Tuesday, September 21, 2010

The Lynda and Stewart Resnick Exhibition Pavilion at LACMA


The much anticipated Lynda and Stewart Resnick Exhibition Pavilion at Los Angeles County Museum of Art (LACMA) opens on October 2, 2010. It is named after two of the world's leading arts philanthropists whose wide-ranging charitable interests span from medical research to education.

“The facility is unlike almost any in the world” states LACMA CEO and Wallis Annenberg Director Michael Govan, it “improves and expands LACMA’s exhibition galleries, freeing up space to show more of our permanent collection.”

Designed by Italian architect Renzo Piano, the single-story, 45,000-square-foot structure is the largest purpose-built, naturally lit, open-plan museum space in the world. The Resnick Pavilion is a glass and stone-enclosed structure sited immediately north of the Broad Contemporary Art Museum (BCAM), which opened in February 2008.

A cornerstone of Phase II of the museum’s Transformation, the new building complements BCAM architecturally. Both BCAM and Resnick Pavilion feature roof and ceiling elements that flood the galleries with natural light. Resnick Pavilion is also designed with flexibility allowing for the presentation of multiple exhibitions simultaneously as well as large-scale works of art.

Creating an indoor/outdoor effect are the glass-clad northern and southern walls of the building, while the eastern and western walls are covered with travertine marble that originate from the same quarry as the marble used on BCAM’s facade.

“With its enlightening exhibitions and expanding collections, LACMA has truly emerged as a world-class museum. Stewart and I are pleased to make a contribution that builds upon the growing momentum at the institution while also contributing to the cultural vitality of a major twenty-first century art capital” states Lynda Resnick.

The trio of exhibits inaugurating the Resnick Pavilion are: Eye for the Sensual: Selections from the Resnick Collection; Olmec: Colossal Masterworks of Ancient Mexico; and Fashioning Fashion: European Dress in Detail, 1700-1915.

The Eye for the Sensual Selections from the Resnick Collection features approximately 125 European paintings, sculptures from the sixteenth to the nineteenth century, and decorative arts.

Highlights include Queen Marie-Antoinette's portrait by Elisabeth-Louise Vigée-Lebrun; Jacob Jordaens’s Revel of Bacchus and Silenus, executed by the artist while still in his twenties; and sculptures by artists such as Clodion and Jean-Antoine Houdon.

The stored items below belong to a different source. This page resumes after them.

Lemma append_data p f i : append_rep p f -> 0 <= i < 2 ^ 31 ->
  backend_get_data (Bitmap := Bitmap) (Hash := bytes) (T := T) (backend p) (node_pos i 0) = as_elmt <$> view f !! Z.to_nat i.
Proof.
  intros (Hp & ls & hf & ph & Hi) Hb. cbn [backend_get_data tree_backend file_tree file_backend]. unfold fb_get_data.
  rewrite (proj1 (leaf_pos_small i Hb)), Hp. cbn [negb andb].
  change (fb_get_data_from_file (backend p)) with (fb_get_data_from_file (Elt := Elt) (backend (pmmr_with_leaves p ls))).
  rewrite (get_data_from_file_spec _ _ _ _ _ _ _ (inv_backend _ _ _ _ Hi)) by done. cbn [read_or_none elems unpruned_store].
  destruct (decide (i ∈ all_leaves (length (view f)))) as [Hin|Hin].
  - rewrite (inv_unspent_kept _ _ _ _ i Hi Hin), list_lookup_fmap. done.
  - assert (Hn : view f !! Z.to_nat i = None).
    { apply lookup_ge_None. unfold all_leaves in Hin. rewrite elem_of_list_to_set, elem_of_seqZ in Hin. lia. }
    rewrite list_lookup_fmap, Hn. destruct (compacted _ _); done.
Qed.

Lemma append_root p f : append_rep p f ->
  exists r, root (Bitmap := Bitmap) (Hash := bytes) (T := T) p = Ok r /\ range_root (view f) = Some r.
Proof. intros (Hp & ls & hf & ph & Hi). exact (inv_root _ _ _ _ Hi). Qed.

Lemma append_tree_rewind p f n position : append_rep p f -> pending f = [] -> (n <= length (view f))%nat ->
  position = mmr_size (Z.of_nat n) \/ position = insertion_to_pmmr_index (Z.of_nat n) ->
  exists p', rewind (Hash := bytes) (T := T) p position (bm_create (Bitmap := Bitmap)) = Ok p' /\ append_rep p' (state_rewind f n).
Proof.
  intros (Hp & ls & hf & ph & Hi) Hpe Hn Hpos. destruct (inv_sizes _ _ _ _ Hi) as (Hv & _). cbn [elems unpruned_store] in Hv.
  change (2 ^ 30) with 1073741824 in Hv.
  assert (Hsn : small_leaves (Z.of_nat n)) by (split; [lia|change (2 ^ 61) with 2305843009213693952; lia]).
  assert (Hf : (n <= length (flushed f))%nat) by (unfold view in Hn; rewrite Hpe, app_nil_r, length_take in Hn; lia).
  assert (Hc : leaf_indices (bm_create (Bitmap := Bitmap)) = ∅) by (unfold leaf_indices; rewrite bm_create_iter; done).
  destruct (rewind_inv _ _ hf ph n (bm_create (Bitmap := Bitmap)) Hi) as (q & E & Hi').
  { split; [done|]. split; [done|]. split; [set_solver|]. rewrite Hc. set_solver. }
  revert E. unfold rewind. rewrite rewind_loop_size by done.
  replace (rewind_loop 64 position) with (mmr_size (Z.of_nat n)) by (destruct Hpos as [->| ->]; [rewrite rewind_loop_size|rewrite rewind_loop_leaf]; done).
  cbn [backend_rewind tree_backend file_tree file_backend]. unfold fb_rewind. rewrite Hp.
  cbn [prunable with_leaves backend pmmr_with_leaves prune_list set_leaf_set hash_data elmt_data].
  destruct (get_shift _ _) as [sh| |]; [|done..]. cbn [res_bind]. destruct (get_leaf_shift _ _) as [lsh| |]; [|done..]. cbn [res_bind].
  intros [= <-]. eexists. split; [done|]. split; [done|]. eexists _, hf, []. unfold unpruned_store. rewrite (proj2 (view_rewind f n Hpe Hf)).
  replace (all_leaves n) with (StoreTheorems.below (Z.of_nat n) (all_leaves (length (view f))) ∪ leaf_indices (bm_create (Bitmap := Bitmap))).
  - exact Hi'.
  - rewrite Hc. apply set_eq. intros i. unfold StoreTheorems.below, all_leaves.
    rewrite elem_of_union, elem_of_filter, !elem_of_list_to_set, !elem_of_seqZ. split; [intros [?|?]; [lia|set_solver]|intros ?; left; lia].
Qed.
(** ** Applying a block *)

(** The state of the trees after a block that spends [sp] *)
Definition block_state (x : Block) (sp : Spent) s : SetState :=
  let body := block_body x in
  mkSetState
    (prune_all (push_outs (Bitmap := Bitmap) (st_outputs s) (outputs body)) (map entry_leaf (spent_coins sp)))
    (prune_all (push_proofs (Bitmap := Bitmap) output_proof (st_rproofs s) (outputs body)) (map entry_leaf (spent_coins sp)))
    (append_all (st_kernels s) (kernels body))
    (prune_all (push_outs (Bitmap := Bitmap) (st_token_outputs s) (token_outputs body)) (map entry_leaf (spent_tokens sp)))
    (prune_all (push_proofs (Bitmap := Bitmap) token_output_proof (st_token_rproofs s) (token_outputs body))
      (map entry_leaf (spent_tokens sp)))
    (append_all (st_issues s) (issue_proofs (token_outputs body)))
    (append_all (st_token_kernels s) (token_kernels body)).

Lemma block_discard s x sp : discarded_state (block_state x sp s) = discarded_state s.
Proof.
  apply state_eq; cbn; first [apply (pushed_pruned_discard _ (fun o => o))|apply pushed_pruned_discard|apply appended_discard].
Qed.

(** The elements of a block are in the domain of the trees, which have room for them. *)
Record block_fits (x : Block) s : Prop := {
  fits_outputs : Forall tree_dom (outputs (block_body x)) /\ Forall tree_dom (map output_proof (outputs (block_body x)));
  fits_tokens : Forall tree_dom (token_outputs (block_body x)) /\
    Forall tree_dom (map token_output_proof (token_outputs (block_body x))) /\
    Forall list_dom (map issue_of_output (token_outputs (block_body x)));
  fits_kernels : Forall list_dom (kernels (block_body x)) /\ Forall list_dom (token_kernels (block_body x));
  fits_rooms : fits (elems (st_outputs s)) (length (outputs (block_body x))) /\
    fits (elems (st_token_outputs s)) (length (token_outputs (block_body x))) /\
    fits (st_issues s) (length (token_outputs (block_body x))) /\
    fits (st_kernels s) (length (kernels (block_body x))) /\ fits (st_token_kernels s) (length (token_kernels (block_body x)))
}.

Lemma view_le {A} (f : FileState A) : (length (view f) <= length (flushed f) + length (pending f))%nat.
Proof. unfold view. rewrite length_app, length_take. lia. Qed.

(** The leaves of a pair after pushing and pruning *)
Lemma pushed_pruned {X} (a : AbsStore X) (outs : list X) (leaves : list Z) :
  let a' := prune_all (push_outs (Bitmap := Bitmap) a outs) leaves in
  view (elems a') = view (elems a) ++ outs /\
  elems a' = mkState (flushed (elems a)) (keep (elems a)) (pending (elems a) ++ outs) /\
  (forall i, i ∈ unspent a' <-> (i ∈ unspent a \/ leaf_of a <= i < leaf_of a + Z.of_nat (length outs)) /\ i ∉ leaves) /\
  unspent_bak a' = unspent_bak a /\ pruned a' = pruned a.
Proof.
  cbn zeta. destruct (fold_push (Bitmap := Bitmap) (fun x : X => x) outs a) as (E1 & E2 & E3 & E4 & E5). rewrite map_id in E1, E2.
  destruct (fold_prune (Bitmap := Bitmap) leaves (push_outs (Bitmap := Bitmap) a outs)) as (F1 & F2 & F3 & F4).
  fold (prune_all (push_outs (Bitmap := Bitmap) a outs) leaves) in F1, F2, F3, F4. fold (push_outs (Bitmap := Bitmap) a outs) in E1, E2, E3, E4, E5.
  rewrite F1, F3, F4. split; [done|]. split; [done|]. split; [|done]. intros i. rewrite F2, elem_of_difference, elem_of_list_to_set, <- E3. done.
Qed.

Lemma leaf_indices_of (J : list Z) : Forall (fun i => 0 <= i < 2 ^ 31) J ->
  map (fun x => saturating_sub (n_leaves x) 1) (map (fun i => node_pos i 0) J) = J.
Proof.
  induction 1 as [|i J Hi HJ IH]; [done|]. cbn [map]. rewrite IH, (leaf_index i Hi). done.
Qed.

(** The leaves that a list of inputs spends are leaves of the tree. *)
Lemma spent_leaves p q idx (a : AbsStore Output) r ins es m :
  outs_inv output_commit output_proof p q idx a r -> spend_all ins (ledger_of output_commit a idx) = Some (es, m) ->
  Forall (fun i => 0 <= i < 2 ^ 31) (map entry_leaf es).
Proof.
  intros Hi Hs. apply spend_all_entries in Hs. apply Forall_map. induction Hs as [|x e ins es [Hx _] _ IH]; constructor; [|done].
  destruct (ledger_entry output_commit output_proof p q idx a r _ e Hi Hx) as (o & _ & _ & _ & _ & _ & H). done.
Qed.

(** The accumulator follows the outputs of a block of which one stays unspent. *)
Lemma block_accumulator e b s x m es m' p q idx :
  ext_inv e b s -> block_fits x s ->
  (exists o, o ∈ outputs (block_body x) /\ output_commit o ∉ map input_commit (inputs (block_body x))) ->
  create_all output_commit (outputs (block_body x)) (leaf_of (st_outputs s)) (bh_height (header x))
    (ledger_of output_commit (st_outputs s) (db_output_pos (content b))) = Some m ->
  spend_all (input_ids (inputs (block_body x))) m = Some (es, m') ->
  Forall (fun i => 0 <= i < 2 ^ 31) (map entry_leaf es) ->
  let a := st_outputs (block_state x (mkSpent es []) s) in
  outs_inv output_commit output_proof p q idx a (st_rproofs (block_state x (mkSpent es []) s)) ->
  ledger_of output_commit a idx = m' ->
  forall e', output_pmmr e' = p -> bitmap_accumulator e' = bitmap_accumulator e ->
  exists acc,
    apply_to_bitmap_accumulator (Bitmap := Bitmap) e'
      (map (fun i => node_pos i 0) (seqZ (leaf_of (st_outputs s)) (Z.of_nat (length (outputs (block_body x))))) ++
       map (fun i => node_pos i 0) (map entry_leaf es)) = Ok (with_accumulator e' acc) /\
    holds_bits (Bitmap := Bitmap) acc (unspent a).
Proof.
  intros He Hf (o & Ho & Hns) Hc Hs Hb a Hi Hm e' Ep Eacc. destruct (fits_rooms _ _ Hf) as [Hroom _].
  pose proof (view_le (elems (st_outputs s))) as Hvl. unfold fits in Hroom. change (2 ^ 30) with 1073741824 in Hroom.
  destruct (pushed_pruned (st_outputs s) (outputs (block_body x)) (map entry_leaf es)) as (_ & _ & Hu & _).
  change (prune_all _ _) with a in Hu.
  apply (accumulator_update e' a (unspent (st_outputs s)) _
    (seqZ (leaf_of (st_outputs s)) (Z.of_nat (length (outputs (block_body x)))) ++ map entry_leaf es)).
  - rewrite Ep. apply Hi.
  - rewrite Eacc. apply He.
  - rewrite <- map_app. apply leaf_indices_of. apply Forall_app. split; [|done].
    apply Forall_forall. intros i Hin. apply elem_of_seqZ in Hin. change (2 ^ 31) with 2147483648. lia.
  - apply Forall_app. split; [|done]. apply Forall_forall. intros i Hin. apply elem_of_seqZ in Hin. change (2 ^ 31) with 2147483648. lia.
  - intros i H0 Hlt. rewrite Hu. split.
    + intros [[?|Hr] _]; [done|]. exfalso. specialize (Hlt i ltac:(apply elem_of_app; left; apply elem_of_seqZ; lia)). lia.
    + intros Hin. split; [left; done|]. intros Hl. specialize (Hlt i ltac:(apply elem_of_app; right; done)). lia.
  - destruct (create_all_entry output_commit oid_commit oid_commit_of _ _ _ _ _ o Hc Ho) as (i & Hir & Ei).
    assert (Ei' : ledger_of output_commit a idx !! output_commit o = Some (mkEntry (as_elmt o) i (bh_height (header x)))).
    { rewrite Hm, (spend_all_keeps _ _ _ _ _ Hs); [done|]. unfold input_ids. rewrite map_map. cbn [fst]. done. }
    destruct (ledger_entry output_commit output_proof _ _ _ _ _ _ _ Hi Ei') as (o' & _ & Hun & _). cbn [entry_leaf] in Hun.
    exists i, i. split; [done|]. split; [apply elem_of_app; left; apply elem_of_seqZ; lia|].
    rewrite chunk_start by lia. unfold chunk_idx. Z.div_mod_to_equations. lia.
Qed.
(* ===== verification/SetExamples.v ===== *)
(** * Two blocks on an empty hash set

    The theorems on the hash set at concrete inputs: a hash set opened without files, a first block with one output,
    a second one that spends it and issues a token, the units of work that apply them, and the way back. *)

From Stdlib Require Import ZArith Lia List Bool Sorted.
From stdpp Require Import base numbers list option gmap.
From S2P Require Import Prelude MmrIndex Pmmr PmmrTheorems Bytes Consensus Ser Bitmap PruneList DataFile FileBackend StoreTheorems PowTypes Transaction TxBody Committed Verifier Aggregate Block ChainTypes BitmapAccumulator ChainStore TxHashSet TreeLaws FileTrees TreeElements TxHashSetTheorems ViewTheorems RewindTheorems UnitTheorems OpenSet.

(** A digest of 32 bytes: the number modulo a prime *)
Definition mod_digest : Digest :=
  {| blake2b b := be_bytes 32 (be_val b mod (2 ^ 255 - 19)); sha256 b := be_bytes 32 (be_val b mod (2 ^ 255 - 19)) |}.

#[local] Existing Instance mod_digest.
#[local] Existing Instance demo_sizes.
#[local] Existing Instance demo_secp.
#[local] Existing Instance demo_verify.

Lemma mod_size : DigestSize.
Proof. intros b. apply length_be_bytes. Defined.
Lemma demo_small : SmallSizes.
Proof. reflexivity. Defined.
#[local] Existing Instance mod_size.
#[local] Existing Instance demo_small.

Definition demo_output (f : OutputFeatures) (n : Z) : Output := mkOutput f (demo_commit n) (mkRangeProof (replicate 675 9) 675).
Definition demo_token : TokenKey := mkTokenKey (replicate 32 5).
Definition issuing_output : TokenOutput :=
  mkTokenOutput OTokenIssue demo_token (demo_commit 4) (mkRangeProof (replicate 675 9) 675).

(** Headers with the sizes of the trees; the proof of work makes their hashes differ. *)
Definition demo_header (height : Z) (prev : bytes) (outs kernels tokens issues : Z) (tag : Z) : BlockHeader :=
  mkHeader 1 height prev ZERO_HASH_BYTES 1000 ZERO_HASH_BYTES ZERO_HASH_BYTES ZERO_HASH_BYTES
    blind_zero outs kernels 0 ZERO_HASH_BYTES ZERO_HASH_BYTES ZERO_HASH_BYTES ZERO_HASH_BYTES tokens issues 0
    (mkPow difficulty_min 1 0 (mkPowProof 29 (replicate proofsize tag))) aux_data_default.
Definition header_1 : BlockHeader := demo_header 1 ZERO_HASH_BYTES 1 1 0 0 1.
Definition header_2 : BlockHeader := demo_header 2 (header_hash Mainnet header_1) 3 3 1 1 2.
Definition block_1 : Block :=
  mkBlock header_1 aux_data_default (mkBody [] [] [demo_output OCoinbase 2] [] [demo_kernel] []).
Definition block_2 : Block :=
  mkBlock header_2 aux_data_default
    (mkBody [mkInput OCoinbase (demo_commit 2)] [] [demo_output OPlain 3] [issuing_output] [demo_kernel] []).

#[local] Abbreviation trees_of := (chain_trees (Bitmap := gset Z) Mainnet).
#[local] Abbreviation set_inv := (ext_inv (TR := trees_of) (Bitmap := gset Z) (B := fun _ => PMMRBackend (gset Z))).
#[local] Abbreviation fits_set := (block_fits (TR := trees_of) (Bitmap := gset Z) (B := fun _ => PMMRBackend (gset Z))).

Lemma block_1_fits : fits_set block_1 empty_state.
Proof. split; cbn; repeat (constructor || split); try done; vm_compute; try congruence. Qed.

(** ** The first block *)

Definition ledger_1 : LedgerState :=
  mkLedger {[ demo_commit 2 := mkEntry (mkOutputId OCoinbase (demo_commit 2)) 0 1 ]} ∅ [] 1 0.
Definition spent_1 : Spent := mkSpent [] [].
Definition state_1 : SetState := written (Bitmap := gset Z) (block_state (Bitmap := gset Z) block_1 spent_1 empty_state).

Lemma ledger_accepts_1 : ledger_block block_1 (ledger (batch empty_db) empty_state) = Some (spent_1, ledger_1).
Proof. vm_compute. reflexivity. Defined.

Lemma keeps_1 : exists o, o ∈ outputs (block_body block_1) /\ output_commit o ∉ map input_commit (inputs (block_body block_1)).
Proof. exists (demo_output OCoinbase 2). split; [constructor|apply not_elem_of_nil]. Defined.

Eye for the Sensual is curated by J. Patrice Marandel, LACMA’s Robert H. Ahmanson Chief Curator of European Art, and Bernard Jazzar, Curator of the Lynda and Stewart Resnick Collection.

Coinciding with Los Angeles celebrations of the bicentennial of Mexico’s independence and the centennial of the Mexican revolution is Olmec: Colossal Masterworks of Ancient Mexico. It is the first West Coast presentation of colossal works and small-scale sculptures produced by Mexico’s earliest civilization, which began around 1400 BC and was centered in the Gulf Coast states of Veracruz and Tabasco.

Olmec architects and artists produced the earliest monumental structures and sculptures on the North American continent, including enormous basalt portrait heads of their rulers, which can weigh up to twenty-four tons.

Small-scale jadeite objects, which embody the symbolism of sacred and secular authority among the Olmec, attest to the long-distance exchange of rare resources that existed as early as 1000 BC, and Olmec artists were unsurpassed in their ability to work this extremely hard stone with elementary tools of chert, water, and sand.

Olmec is co-organized by Mexico’s Instituto Nacional de Antropología e Historia, LACMA, and the Fine Arts Museums of San Francisco, and is curated at LACMA by Virginia Fields, senior curator of Arts of the Ancient Americas.

LACMA's first public presentation of its recent acquisition, Fashioning Fashion: European Dress in Detail, 1700-1915 examines fashion’s sweeping aesthetic and technical developments in luxurious textiles, exacting tailoring techniques, and lush trimmings that occurred over 200 years, from the Age of Enlightenment to World War I.

The major collection of European garments and accessories features an eighteenth-century man’s vest intricately embroidered with powerful symbolic messages relevant to the French Revolution; an evening mantle with silk embroidery, glass beads, and ostrich feathers designed by French couturier Émile Pingat (active 1860-96); and spectacular three-piece suits and gowns worn at the royal courts of Europe.

Fashioning Fashion is curated by Sharon S. Takeda, department head and senior curator, and Kaye D. Spilker, curator, Costume and Textiles at LACMA.